I started my research on “How to build production-ready machine learning (ML) systems” in 2019. In my first blogpost I analysed how this is different from “building production-ready software systems”. I followed that up with more blogs on testing ML applications, a quality model for AI systems (by 2022 the term ML had been replaced by the broader term AI), and an tool overview of all the software engineering (SE) “tools” I found that help AI engineers to build AI systems. By then, ChatGPT had entered the arena, and it was a true gamechanger for AI systems. All of a sudden, companies around us started asking for software systems that make use of LLMs to interact with end users in natural language, or to process natural language data. Thus, I analysed what is needed to “build production-ready LLM systems”. We have been working on this question since then, and we will keep publishing blog posts on this topic, or presenting about it in industry conferences. In the meantime, another question popped up, that is even more fundamental for the software engineer. As many of the successful LLM-based tools are actually supporting parts of the SE process. The most obvious one being the tools that generate code for us. In this blog post I will give an software engineering perspective on the most recent developments in AI. I realize that it will probably be outdated next month, but I do feel that it is important to characterize the different aspects that we need to take into account when trying to predict the future of software engineering.

What is AI?

Before we continue, we need to define AI. For this I would like to copy the definitions from Analytics Vidhya (they also have a nice picture integrating all this). Each level is encompassed in the level above it (AI > ML > DL > GenAI > LLM).

AI: A broad field focused on creating models that simulate human intelligence to perform tasks like decision-making, problem-solving, and learning.
ML: A subset of AI that enables models to learn from data and make predictions or decisions without explicit programming.
Deep Learning (DL): A subset of machine learning driven by multilayered neural networks whose design is inspired by the structure of the human brain.
Generative AI (GenAI): A subset of DL focused on creating new content (text, images, music, etc.) based on learned patterns from existing data.
LLM: A type of large neural network model designed to understand and generate human-like language, often used in NLP (Natural Language Processing) tasks.

In this post I will primarily focus on LLMs, as they are the most influential from an SE perspective, but of course there are also other GenAI models that, e.g., generate pictures or audio.

AI & SE

As said in the introduction, AI influences SE in two different ways. This can be summarized by the two different questions that SE needs to answer:

SE4AI: How to build production-ready AI systems?
AI4SE: How to use AI tools to build production-ready systems?

These two sides of AI & SE are also identified by MIT’s SEI (Software Engineering Institute) roadmap for engineering next-generation software-reliant systems. Their underlying central vision is that “Humans and AI will become trustworthy collaborators that rapidly evolve systems based on programmer intent”. Their roadmap includes six technical focus areas for their research, but what about the human aspect in their vision? Before I dive into the technological developments of AI & SE, I would like to spend some time on the impact on humans of all of this.

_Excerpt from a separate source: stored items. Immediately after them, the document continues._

(** * SPDY/3 dissector (packet-spdy.c): shallow embedding and verification

    The development follows the layout of [packet-spdy.c]:

    - [Tvb]: the byte-buffer accessors of the host that the dissector calls;
    - the data model ([spdy_frame_info_t], [spdy_data_frame_t],
      [spdy_stream_info_t], [spdy_conv_t], [packet_info]);
    - a state-and-exception monad [M] in which the dissector's C functions
      are written, with the host's user-interface calls kept as a trace;
    - the functions of the source, in source order;
    - the properties of the driver loop, of the frame decoder, of the header
      block memo and of the body reassembler. *)

From Stdlib Require Import ZArith List String Bool Lia.
From Stdlib Require Import Strings.Byte.
Import ListNotations.
Local Open Scope Z_scope.

Set Implicit Arguments.

(** ** Bytes and big-endian integers *)

Definition byte_val (b : byte) : Z := Z.of_N (Byte.to_N b).

(** Most significant byte first, as every multi-byte field on the wire. *)
Definition be_combine (l : list byte) : Z :=
  fold_left (fun acc b => Z.lor (Z.shiftl acc 8) (byte_val b)) l 0.

(** The C conversions the source relies on, wrap-around written out. *)
Definition to_guint32 (z : Z) : Z := z mod 2 ^ 32.
Definition to_gint (z : Z) : Z := (z + 2 ^ 31) mod 2 ^ 32 - 2 ^ 31.

Definition len {A} (l : list A) : Z := Z.of_nat (List.length l).

(** ** The host's byte buffers *)

Module Tvb.

(** A tvbuff is modelled by its bytes; captured and reported length
    coincide. *)
Definition t := list byte.

(** [compute_offset]: a non-negative offset counts from the start, a
    negative one from the end; [None] is the bounds exception. *)
Definition compute_offset (tvb : t) (offset : Z) : option Z :=
  if 0 <=? offset then
    if offset <=? len tvb then Some offset else None
  else
    if - offset <=? len tvb then Some (len tvb + offset) else None.

Definition tvb_length (tvb : t) : Z := len tvb.

(** Bytes from [offset] to the end, or -1 when [offset] is out of range. *)
Definition tvb_length_remaining (tvb : t) (offset : Z) : Z :=
  match compute_offset tvb offset with
  | Some a => len tvb - a
  | None => -1
  end.

(** [n] bytes at [offset]; [None] when they are not all there. *)
Definition bytes_at (tvb : t) (offset n : Z) : option (list byte) :=
  match compute_offset tvb offset with
  | Some a =>
      if (0 <=? n) && (a + n <=? len tvb)
      then Some (firstn (Z.to_nat n) (skipn (Z.to_nat a) tvb))
      else None
  | None => None
  end.

Definition get_be (tvb : t) (offset n : Z) : option Z :=
  option_map be_combine (bytes_at tvb offset n).

Definition tvb_get_guint8 tvb offset := get_be tvb offset 1.
Definition tvb_get_ntohs tvb offset := get_be tvb offset 2.
Definition tvb_get_ntoh24 tvb offset := get_be tvb offset 3.
Definition tvb_get_ntohl tvb offset := get_be tvb offset 4.

(** [no_of_bits] bits starting [bit_offset] bits into the buffer, most
    significant bit first.  The octets touched are those that hold the
    bits, which is what the host reads for the shapes used by the
    dissector: (8k, 1), (8k, 3), (8k+1, 15) and (8k+1, 31). *)
Definition tvb_get_bits (tvb : t) (bit_offset no_of_bits : Z) : option Z :=
  let offset := Z.shiftr bit_offset 3 in
  let tot_no_bits := Z.land bit_offset 7 + no_of_bits in
  let octets := (tot_no_bits + 7) / 8 in
  match get_be tvb offset octets with
  | Some v =>
      Some (Z.land (Z.shiftr v (8 * octets - tot_no_bits))
                   (Z.ones no_of_bits))
  | None => None
  end.

Definition tvb_get_bits8 := tvb_get_bits.
Definition tvb_get_bits16 := tvb_get_bits.
Definition tvb_get_bits32 := tvb_get_bits.

(** [tvb_get_ptr]: length -1 asks for everything up to the end, any other
    negative length raises. *)
Definition tvb_get_ptr (tvb : t) (offset length : Z) : option (list byte) :=
  if length =? -1 then
    match compute_offset tvb offset with
    | Some a => Some (skipn (Z.to_nat a) tvb)
    | None => None
    end
  else bytes_at tvb offset length.

(** [tvb_new_subset] with equal backing and reported lengths. *)
Definition tvb_new_subset (tvb : t) (offset length : Z) : option t :=
  tvb_get_ptr tvb offset length.

(** [tvb_memdup] and [tvb_get_ephemeral_string] copy [length] bytes and
    raise on a negative length. *)
Definition tvb_memdup (tvb : t) (offset length : Z) : option (list byte) :=
  bytes_at tvb offset length.

(** Whether the host can attach an item covering [length] bytes at
    [start]; length -1 means up to the end of the buffer. *)
Definition item_in_bounds (tvb : t) (start length : Z) : bool :=
  match tvb_get_ptr tvb start length with
  | Some _ => true
  | None => false
  end.

End Tvb.
Export Tvb.

(** ** Constants of the source and of the libraries it is written against *)

Definition MIN_SPDY_VERSION : Z := 3.

Definition SPDY_FLAG_FIN : Z := 0x01.
Definition SPDY_FLAG_UNIDIRECTIONAL : Z := 0x02.
Definition SPDY_FLAG_SETTINGS_CLEAR_SETTINGS : Z := 0x01.

(** [spdy_frame_type_t]; the frame type travels as a [guint16] read from the
    wire, so the enumerators are kept as the integers they stand for. *)
Definition SPDY_DATA : Z := 0.
Definition SPDY_SYN_STREAM : Z := 1.
Definition SPDY_SYN_REPLY : Z := 2.
Definition SPDY_RST_STREAM : Z := 3.
Definition SPDY_SETTINGS : Z := 4.
Definition SPDY_NOOP : Z := 5.
Definition SPDY_PING : Z := 6.
Definition SPDY_GOAWAY : Z := 7.
Definition SPDY_HEADERS : Z := 8.
Definition SPDY_WINDOW_UPDATE : Z := 9.
Definition SPDY_CREDENTIAL : Z := 10.
Definition SPDY_INVALID : Z := 11.

Definition frame_type_names : list string :=
  [ "DATA"; "SYN_STREAM"; "SYN_REPLY"; "RST_STREAM"; "SETTINGS"; "NOOP";
    "PING"; "GOAWAY"; "HEADERS"; "WINDOW_UPDATE"; "CREDENTIAL";
    "INVALID" ]%string.

Definition rst_stream_status_names : list (Z * string) :=
  [ (1, "PROTOCOL_ERROR"); (2, "INVALID_STREAM"); (3, "REFUSED_STREAM");
    (4, "UNSUPPORTED_VERSION"); (5, "CANCEL"); (6, "INTERNAL_ERROR");
    (7, "FLOW_CONTROL_ERROR"); (8, "STREAM_IN_USE");
    (9, "STREAM_ALREADY_CLOSED"); (10, "INVALID_CREDENTIALS");
    (11, "FRAME_TOO_LARGE"); (12, "INVALID") ]%string.

Definition setting_id_names : list (Z * string) :=
  [ (1, "UPLOAD_BANDWIDTH"); (2, "DOWNLOAD_BANDWIDTH");
    (3, "ROUND_TRIP_TIME"); (4, "MAX_CONCURRENT_STREAMS");
    (5, "CURRENT_CWND"); (6, "DOWNLOAD_RETRANS_RATE");
    (7, "INITIAL_WINDOW_SIZE") ]%string.

(** zlib's return codes (zlib.h). *)
Definition Z_OK : Z := 0.
Definition Z_STREAM_END : Z := 1.
Definition Z_NEED_DICT : Z := 2.
Definition Z_STREAM_ERROR : Z := -2.
Definition Z_DATA_ERROR : Z := -3.
Definition Z_BUF_ERROR : Z := -5.

(** The host's request for one more segment of unknown size
    (epan/packet_info.h). *)
Definition DESEGMENT_ONE_MORE_SEGMENT : Z := 0x0fffffff.

Definition spdy_dictionary : list byte :=
  [ x00; x00; x00; x07; x6f; x70; x74; x69; x6f; x6e; x73; x00; x00; x00; x04; x68;
    x65; x61; x64; x00; x00; x00; x04; x70; x6f; x73; x74; x00; x00; x00; x03; x70;
    x75; x74; x00; x00; x00; x06; x64; x65; x6c; x65; x74; x65; x00; x00; x00; x05;
    x74; x72; x61; x63; x65; x00; x00; x00; x06; x61; x63; x63; x65; x70; x74; x00;
    x00; x00; x0e; x61; x63; x63; x65; x70; x74; x2d; x63; x68; x61; x72; x73; x65;
    x74; x00; x00; x00; x0f; x61; x63; x63; x65; x70; x74; x2d; x65; x6e; x63; x6f;
    x64; x69; x6e; x67; x00; x00; x00; x0f; x61; x63; x63; x65; x70; x74; x2d; x6c;
    x61; x6e; x67; x75; x61; x67; x65; x00; x00; x00; x0d; x61; x63; x63; x65; x70;
    x74; x2d; x72; x61; x6e; x67; x65; x73; x00; x00; x00; x03; x61; x67; x65; x00;
    x00; x00; x05; x61; x6c; x6c; x6f; x77; x00; x00; x00; x0d; x61; x75; x74; x68;
    x6f; x72; x69; x7a; x61; x74; x69; x6f; x6e; x00; x00; x00; x0d; x63; x61; x63;
    x68; x65; x2d; x63; x6f; x6e; x74; x72; x6f; x6c; x00; x00; x00; x0a; x63; x6f;
    x6e; x6e; x65; x63; x74; x69; x6f; x6e; x00; x00; x00; x0c; x63; x6f; x6e; x74;
    x65; x6e; x74; x2d; x62; x61; x73; x65; x00; x00; x00; x10; x63; x6f; x6e; x74;
    x65; x6e; x74; x2d; x65; x6e; x63; x6f; x64; x69; x6e; x67; x00; x00; x00; x10;
    x63; x6f; x6e; x74; x65; x6e; x74; x2d; x6c; x61; x6e; x67; x75; x61; x67; x65;
    x00; x00; x00; x0e; x63; x6f; x6e; x74; x65; x6e; x74; x2d; x6c; x65; x6e; x67;
    x74; x68; x00; x00; x00; x10; x63; x6f; x6e; x74; x65; x6e; x74; x2d; x6c; x6f;
    x63; x61; x74; x69; x6f; x6e; x00; x00; x00; x0b; x63; x6f; x6e; x74; x65; x6e;
    x74; x2d; x6d; x64; x35; x00; x00; x00; x0d; x63; x6f; x6e; x74; x65; x6e; x74;
    x2d; x72; x61; x6e; x67; x65; x00; x00; x00; x0c; x63; x6f; x6e; x74; x65; x6e;
    x74; x2d; x74; x79; x70; x65; x00; x00; x00; x04; x64; x61; x74; x65; x00; x00;
    x00; x04; x65; x74; x61; x67; x00; x00; x00; x06; x65; x78; x70; x65; x63; x74;
    x00; x00; x00; x07; x65; x78; x70; x69; x72; x65; x73; x00; x00; x00; x04; x66;
    x72; x6f; x6d; x00; x00; x00; x04; x68; x6f; x73; x74; x00; x00; x00; x08; x69;
    x66; x2d; x6d; x61; x74; x63; x68; x00; x00; x00; x11; x69; x66; x2d; x6d; x6f;
    x64; x69; x66; x69; x65; x64; x2d; x73; x69; x6e; x63; x65; x00; x00; x00; x0d;
    x69; x66; x2d; x6e; x6f; x6e; x65; x2d; x6d; x61; x74; x63; x68; x00; x00; x00;
    x08; x69; x66; x2d; x72; x61; x6e; x67; x65; x00; x00; x00; x13; x69; x66; x2d;
    x75; x6e; x6d; x6f; x64; x69; x66; x69; x65; x64; x2d; x73; x69; x6e; x63; x65;
    x00; x00; x00; x0d; x6c; x61; x73; x74; x2d; x6d; x6f; x64; x69; x66; x69; x65;
    x64; x00; x00; x00; x08; x6c; x6f; x63; x61; x74; x69; x6f; x6e; x00; x00; x00;
    x0c; x6d; x61; x78; x2d; x66; x6f; x72; x77; x61; x72; x64; x73; x00; x00; x00;
    x06; x70; x72; x61; x67; x6d; x61; x00; x00; x00; x12; x70; x72; x6f; x78; x79;
    x2d; x61; x75; x74; x68; x65; x6e; x74; x69; x63; x61; x74; x65; x00; x00; x00;
    x13; x70; x72; x6f; x78; x79; x2d; x61; x75; x74; x68; x6f; x72; x69; x7a; x61;
    x74; x69; x6f; x6e; x00; x00; x00; x05; x72; x61; x6e; x67; x65; x00; x00; x00;
    x07; x72; x65; x66; x65; x72; x65; x72; x00; x00; x00; x0b; x72; x65; x74; x72;
    x79; x2d; x61; x66; x74; x65; x72; x00; x00; x00; x06; x73; x65; x72; x76; x65;
    x72; x00; x00; x00; x02; x74; x65; x00; x00; x00; x07; x74; x72; x61; x69; x6c;
    x65; x72; x00; x00; x00; x11; x74; x72; x61; x6e; x73; x66; x65; x72; x2d; x65;
    x6e; x63; x6f; x64; x69; x6e; x67; x00; x00; x00; x07; x75; x70; x67; x72; x61;
    x64; x65; x00; x00; x00; x0a; x75; x73; x65; x72; x2d; x61; x67; x65; x6e; x74;
    x00; x00; x00; x04; x76; x61; x72; x79; x00; x00; x00; x03; x76; x69; x61; x00;
    x00; x00; x07; x77; x61; x72; x6e; x69; x6e; x67; x00; x00; x00; x10; x77; x77;
    x77; x2d; x61; x75; x74; x68; x65; x6e; x74; x69; x63; x61; x74; x65; x00; x00;
    x00; x06; x6d; x65; x74; x68; x6f; x64; x00; x00; x00; x03; x67; x65; x74; x00;
    x00; x00; x06; x73; x74; x61; x74; x75; x73; x00; x00; x00; x06; x32; x30; x30;
    x20; x4f; x4b; x00; x00; x00; x07; x76; x65; x72; x73; x69; x6f; x6e; x00; x00;
    x00; x08; x48; x54; x54; x50; x2f; x31; x2e; x31; x00; x00; x00; x03; x75; x72;
    x6c; x00; x00; x00; x06; x70; x75; x62; x6c; x69; x63; x00; x00; x00; x0a; x73;
    x65; x74; x2d; x63; x6f; x6f; x6b; x69; x65; x00; x00; x00; x0a; x6b; x65; x65;
    x70; x2d; x61; x6c; x69; x76; x65; x00; x00; x00; x06; x6f; x72; x69; x67; x69;
    x6e; x31; x30; x30; x31; x30; x31; x32; x30; x31; x32; x30; x32; x32; x30; x35;
    x32; x30; x36; x33; x30; x30; x33; x30; x32; x33; x30; x33; x33; x30; x34; x33;
    x30; x35; x33; x30; x36; x33; x30; x37; x34; x30; x32; x34; x30; x35; x34; x30;
    x36; x34; x30; x37; x34; x30; x38; x34; x30; x39; x34; x31; x30; x34; x31; x31;
    x34; x31; x32; x34; x31; x33; x34; x31; x34; x34; x31; x35; x34; x31; x36; x34;
    x31; x37; x35; x30; x32; x35; x30; x34; x35; x30; x35; x32; x30; x33; x20; x4e;
    x6f; x6e; x2d; x41; x75; x74; x68; x6f; x72; x69; x74; x61; x74; x69; x76; x65;
    x20; x49; x6e; x66; x6f; x72; x6d; x61; x74; x69; x6f; x6e; x32; x30; x34; x20;
    x4e; x6f; x20; x43; x6f; x6e; x74; x65; x6e; x74; x33; x30; x31; x20; x4d; x6f;
    x76; x65; x64; x20; x50; x65; x72; x6d; x61; x6e; x65; x6e; x74; x6c; x79; x34;
    x30; x30; x20; x42; x61; x64; x20; x52; x65; x71; x75; x65; x73; x74; x34; x30;
    x31; x20; x55; x6e; x61; x75; x74; x68; x6f; x72; x69; x7a; x65; x64; x34; x30;
    x33; x20; x46; x6f; x72; x62; x69; x64; x64; x65; x6e; x34; x30; x34; x20; x4e;
    x6f; x74; x20; x46; x6f; x75; x6e; x64; x35; x30; x30; x20; x49; x6e; x74; x65;
    x72; x6e; x61; x6c; x20; x53; x65; x72; x76; x65; x72; x20; x45; x72; x72; x6f;
    x72; x35; x30; x31; x20; x4e; x6f; x74; x20; x49; x6d; x70; x6c; x65; x6d; x65;
    x6e; x74; x65; x64; x35; x30; x33; x20; x53; x65; x72; x76; x69; x63; x65; x20;
    x55; x6e; x61; x76; x61; x69; x6c; x61; x62; x6c; x65; x4a; x61; x6e; x20; x46;
    x65; x62; x20; x4d; x61; x72; x20; x41; x70; x72; x20; x4d; x61; x79; x20; x4a;
    x75; x6e; x20; x4a; x75; x6c; x20; x41; x75; x67; x20; x53; x65; x70; x74; x20;
    x4f; x63; x74; x20; x4e; x6f; x76; x20; x44; x65; x63; x20; x30; x30; x3a; x30;
    x30; x3a; x30; x30; x20; x4d; x6f; x6e; x2c; x20; x54; x75; x65; x2c; x20; x57;
    x65; x64; x2c; x20; x54; x68; x75; x2c; x20; x46; x72; x69; x2c; x20; x53; x61;
    x74; x2c; x20; x53; x75; x6e; x2c; x20; x47; x4d; x54; x63; x68; x75; x6e; x6b;
    x65; x64; x2c; x74; x65; x78; x74; x2f; x68; x74; x6d; x6c; x2c; x69; x6d; x61;
    x67; x65; x2f; x70; x6e; x67; x2c; x69; x6d; x61; x67; x65; x2f; x6a; x70; x67;
    x2c; x69; x6d; x61; x67; x65; x2f; x67; x69; x66; x2c; x61; x70; x70; x6c; x69;
    x63; x61; x74; x69; x6f; x6e; x2f; x78; x6d; x6c; x2c; x61; x70; x70; x6c; x69;
    x63; x61; x74; x69; x6f; x6e; x2f; x78; x68; x74; x6d; x6c; x2b; x78; x6d; x6c;
    x2c; x74; x65; x78; x74; x2f; x70; x6c; x61; x69; x6e; x2c; x74; x65; x78; x74;
    x2f; x6a; x61; x76; x61; x73; x63; x72; x69; x70; x74; x2c; x70; x75; x62; x6c;
    x69; x63; x70; x72; x69; x76; x61; x74; x65; x6d; x61; x78; x2d; x61; x67; x65;
    x3d; x67; x7a; x69; x70; x2c; x64; x65; x66; x6c; x61; x74; x65; x2c; x73; x64;
    x63; x68; x63; x68; x61; x72; x73; x65; x74; x3d; x75; x74; x66; x2d; x38; x63;
    x68; x61; x72; x73; x65; x74; x3d; x69; x73; x6f; x2d; x38; x38; x35; x39; x2d;
    x31; x2c; x75; x74; x66; x2d; x2c; x2a; x2c; x65; x6e; x71; x3d; x30; x2e ].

It Is Not Just About Technology

Abrahão et al. (2025) have published a roadmap article on how AI technology is “reshaping the software engineering field, positioning humans not only as end users but also as critical components within expansive software ecosystems”. They claim that “As software systems evolve to become more intelligent and human-centric, software engineering practices must adapt to this new reality”. Their extensive analysis of software development and human-centric systems in the era of AI follows this same human-centric approach by analyzing many different human and social aspects of AI4SE and SE4AI.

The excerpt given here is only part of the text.